The album quickly reached No. 3 in Billboard's best-selling popular record albums chart in March 1947 and was still selling well the following year when it reached No. 1 in the same chart on 20 March 1948. It was 18th in the annual chart of top selling record albums for 1948.

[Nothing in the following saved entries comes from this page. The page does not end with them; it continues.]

(** X15. Deleting succeeds on one status code per platform. With
    credentials configured, [delete] makes one DELETE call for the given id
    (after the token request, for Twitter) and its result says success
    exactly when the answer has status code 204 for LinkedIn, 200 for
    Twitter and 200 for Instagram: a 200 from LinkedIn is a failure. *)
Theorem delete_success_codes (env : Env) (post_id : string) (w : World) :
  (∀ (self : LinkedInPublisher.t) response,
     configured (LinkedInPublisher.access_token self) = true →
     network env (LinkedInPublisher.delete_request self post_id) = inr response →
     ∃ result,
       LinkedInPublisher.delete self env post_id w
       = (inr result, log_request (LinkedInPublisher.delete_request self post_id) w) ∧
       result !! "success" = Some (VBool (status_code response =? 204))) ∧
  (∀ (self : TwitterPublisher.t) token w1 response,
     TwitterPublisher.credentials_configured self = true →
     TwitterPublisher._get_bearer_token self env w = (inr token, w1) →
     truthy token = true →
     network env (TwitterPublisher.delete_request post_id token) = inr response →
     ∃ result,
       TwitterPublisher.delete self env post_id w
       = (inr result, log_request (TwitterPublisher.delete_request post_id token) w1) ∧
       result !! "success" = Some (VBool (status_code response =? 200))) ∧
  (∀ (self : InstagramPublisher.t) response,
     InstagramPublisher.credentials_configured self = true →
     network env (InstagramPublisher.delete_request self post_id) = inr response →
     ∃ result,
       InstagramPublisher.delete self env post_id w
       = (inr result, log_request (InstagramPublisher.delete_request self post_id) w) ∧
       result !! "success" = Some (VBool (status_code response =? 200))).
Proof.
  split_and!.
  - intros self response Hcred Hnet.
    unfold LinkedInPublisher.delete. rewrite Hcred. simpl.
    unfold try_except, mbind, M_bind, bind, http. rewrite Hnet.
    destruct (status_code response =? 204); eexists; split; reflexivity.
  - intros self token w1 response Hcred Htoken Htruthy Hnet.
    unfold TwitterPublisher.delete. rewrite Hcred. simpl.
    unfold try_except, mbind, M_bind, bind. rewrite Htoken, Htruthy. simpl.
    unfold http. rewrite Hnet.
    destruct (status_code response =? 200); eexists; split; reflexivity.
  - intros self response Hcred Hnet.
    unfold InstagramPublisher.delete. rewrite Hcred. simpl.
    unfold try_except, mbind, M_bind, bind, http. rewrite Hnet.
    destruct (status_code response =? 200); eexists; split; reflexivity.
Qed.

Lemma delete_success_codes_witness :
  (∃ result,
     (LinkedInPublisher.delete (LinkedInPublisher.init Scenario.all_configured)
        (Sample.answering_200 0) "urn:li:share:8" Scenario.empty_world).1
     = inr result ∧
     result !! "success" = Some (VBool false)) ∧
  (∃ result,
     (InstagramPublisher.delete (InstagramPublisher.init Scenario.all_configured)
        (Sample.answering_200 0) "2002" Scenario.empty_world).1
     = inr result ∧
     result !! "success" = Some (VBool true)).
Proof.
  split.
  - destruct (proj1 (delete_success_codes (Sample.answering_200 0)
                       "urn:li:share:8" Scenario.empty_world)
                (LinkedInPublisher.init Scenario.all_configured)
                (mkResponse 200 "OK" [] None) eq_refl eq_refl)
      as (result & Hrun & Hok).
    exists result. split; [by rewrite Hrun | exact Hok].
  - destruct (proj2 (proj2 (delete_success_codes (Sample.answering_200 0)
                              "2002" Scenario.empty_world))
                (InstagramPublisher.init Scenario.all_configured)
                (mkResponse 200 "OK" [] None) eq_refl eq_refl)
      as (result & Hrun & Hok).
    exists result. split; [by rewrite Hrun | exact Hok].
Defined.

(** One outcome of the statistics request, once the three summaries are
    known. *)
Local Ltac stats_leaf :=
  eexists; split; [reflexivity|]; split;
  [ intros Hl Hc Hs;
    first [ split; reflexivity
          | exfalso;
            destruct Hl as [Hl|[? Hl]], Hc as [Hc|[? Hc]], Hs as [Hs|[? Hs]];
            done ]
  | intros (v & [= <-] & Hv); first [ reflexivity | exfalso; by eapply Hv ] ].

(** X16. LinkedIn statistics default to zero. With an access token and an
    answer of status code 200 whose body is an object, [get_post_stats]
    makes the one GET call; when each of the three summaries is absent or an
    object, it succeeds with the statistics [likes], [comments] and
    [shares], each the total found in its summary and 0 when the summary or
    the total is absent; when the likes summary is present and is not an
    object, the result is a failure. *)
Theorem linkedin_stats_default_to_zero
    (self : LinkedInPublisher.t) (env : Env) (post_id : string) (w : World)
    (response : Response) (body : gmap string PyVal) :
  configured (LinkedInPublisher.access_token self) = true →
  network env (LinkedInPublisher.stats_request self post_id) = inr response →
  status_code response = 200 →
  resp_json response = Some (VDict body) →
  ∃ result,
    LinkedInPublisher.get_post_stats self env post_id w
    = (inr result, log_request (LinkedInPublisher.stats_request self post_id) w) ∧
    (summary_usable body "likesSummary" →
     summary_usable body "commentsSummary" →
     summary_usable body "sharesSummary" →
     result !! "success" = Some (VBool true) ∧
     result !! "stats"
     = Some (VDict {[ "likes" := summary_count body "likesSummary" "totalLikes";
                      "comments" := summary_count body "commentsSummary" "totalComments";
                      "shares" := summary_count body "sharesSummary" "totalShares" ]})) ∧
    ((∃ v, body !! "likesSummary" = Some v ∧ ∀ s, v ≠ VDict s) →
     result !! "success" = Some (VBool false)).
Proof.
  intros Hcred Hnet Hcode Hjson.
  unfold LinkedInPublisher.get_post_stats. rewrite Hcred. simpl.
  unfold try_except, mbind, M_bind, bind, http. rewrite Hnet, Hcode. simpl.
  unfold response_json. rewrite Hjson. simpl.
  unfold summary_usable, summary_count.
  destruct (body !! "likesSummary") as [[| | | | | | |likes]|];
    simpl; [stats_leaf .. | | ];
    (destruct (body !! "commentsSummary") as [[| | | | | | |comments]|];
     simpl; [stats_leaf .. | | ]);
    (destruct (body !! "sharesSummary") as [[| | | | | | |shares]|];
     simpl; [stats_leaf .. | | ]);
    stats_leaf.
Qed.

Lemma linkedin_stats_default_to_zero_witness :
  ∃ result,
    (LinkedInPublisher.get_post_stats
       (LinkedInPublisher.init Scenario.all_configured) (Sample.liked 0)
       "urn:li:share:8" Scenario.empty_world).1 = inr result ∧
    result !! "stats"
    = Some (VDict {[ "likes" := VInt 5; "comments" := VInt 0; "shares" := VInt 0 ]}).
Proof.
  destruct (linkedin_stats_default_to_zero
              (LinkedInPublisher.init Scenario.all_configured) (Sample.liked 0)
              "urn:li:share:8" Scenario.empty_world
              (mkResponse 200 "" []
                 (Some (VDict {[ "likesSummary" := VDict {[ "totalLikes" := VInt 5 ]} ]})))
              {[ "likesSummary" := VDict {[ "totalLikes" := VInt 5 ]} ]}
              eq_refl eq_refl eq_refl eq_refl)
    as (result & Hrun & Hok & _).
  exists result. split; [by rewrite Hrun|].
  apply Hok.
  - right. by eexists.
  - by left.
  - by left.
Defined.

(** ** The endpoints, continued *)

(** X17. The schedule endpoint rejects a bad request before it writes
    anything. A request without [publish_time] (absent or empty) is answered
    with 400, even for a post that does not exist; a request for a post that
    does not exist with 404; a [publish_time] that cannot be parsed with
    400. In the three cases no row, no job and no call is made or
    changed. *)
Theorem schedule_endpoint_rejects_before_writing
    (env : Env) (post_id : Z) (w : World) :
  (∀ publish_time_str,
     configured publish_time_str = false →
     Endpoints.schedule_post env post_id publish_time_str w
     = (inl (HTTPException 400 "publish_time is required"), w)) ∧
  (∀ publish_time_str,
     configured publish_time_str = true →
     db w !! post_id = None →
     Endpoints.schedule_post env post_id publish_time_str w
     = (inl (HTTPException 404 ("Post with ID " +:+ pretty post_id +:+ " not found")),
        w)) ∧
  (∀ str post msg,
     configured (Some str) = true →
     db w !! post_id = Some post →
     fromisoformat env (Endpoints.replace_Z str) = inl (ValueError msg) →
     Endpoints.schedule_post env post_id (Some str) w
     = (inl (HTTPException 400 ("Invalid publish_time format: " +:+ msg)), w)).
Proof.
  split_and!.
  - intros str Hstr. unfold Endpoints.schedule_post. by rewrite Hstr.
  - intros str Hstr Hrow. unfold Endpoints.schedule_post. rewrite Hstr. simpl.
    unfold mbind, M_bind, bind, query_post. by rewrite Hrow.
  - intros str post msg Hstr Hrow Hparse.
    unfold Endpoints.schedule_post. rewrite Hstr. simpl.
    unfold mbind, M_bind, bind, query_post, try_except. rewrite Hrow. simpl.
    by rewrite Hparse.
Qed.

==Original track listing==
These previously issued songs were featured on a 5-disc, 78 rpm album set, Decca Album No. A-495.
| Side / Title | Writer(s) | Recording date | Performed with | Time |
Disc 1 (23495):
| A. "McNamara's Band" | Shamus O'Connor and John J. Stamford | December 6, 1945 | the Jesters, and Bob Haggart and His Orchestra | 2:40 |
| B. "Dear Old Donegal" | Steve Graham | December 6, 1945 | the Jesters, and Bob Haggart and His Orchestra | 2:35 |
Disc 2 (23786):
| A. "Who Threw the Overalls in Mrs. Murphy's Chowder?" | George L. Giefer | December 6, 1945 | the Jesters, and Bob Haggart and His Orchestra | 2:27 |
| B. "It's the Same Old Shillelagh" | Pat White | December 6, 1945 | the Jesters, and Bob Haggart and His Orchestra | 2:44 |
Disc 3 (23787):
| A. "Did Your Mother Come From Ireland?" | Jimmy Kennedy, Michael Carr | December 9, 1940 | The King's Men and Victor Young and His Orchestra | 3:10 |
| B. "Where the River Shannon Flows" | James J. Russell | December 9, 1940 | The King's Men and Victor Young and His Orchestra | 3:06 |
Disc 4 (23788):
| A. "The Rose of Tralee" | Charles W. Glover, E. Mordaunt Spencer | July 17, 1945 | John Scott Trotter and His Orchestra | 3:15 |
| B. "When Irish Eyes Are Smiling" | Chauncey Olcott, George Graff Jr. | May 7, 1946 | John Scott Trotter and His Orchestra | 2:52 |
Disc 5 (23789):
| A. "Too-Ra-Loo-Ra-Loo-Ral" | James Royce Shannon | July 17, 1945 | John Scott Trotter and His Orchestra | 3:17 |
| B. "I'll Take You Home Again, Kathleen" | Thomas P. Westendorf | July 17, 1945 | John Scott Trotter and His Orchestra | 2:48 |

==LP track listing==
The 1949 10-inch LP album issue Decca DL 5037 consisted of eight songs on one 33 1/3 rpm record. It left out two of the songs, "I'll Take You Home Again, Kathleen" and "Too-Ra-Loo-Ra-Loo-Ral". The album reached the No. 3 spot in Billboard's album charts in March 1951.

Side 1

Side 2

==Other releases==
In 1949, the album along with the LP, was released on a set of four 45 rpm records on Decca 9–49. This version left out the songs "When Irish Eyes Are Smiling" and "The Rose of Tralee"
Many of Crosby's Irish songs have been released on other newer albums, but no further incarnations of this album were produced.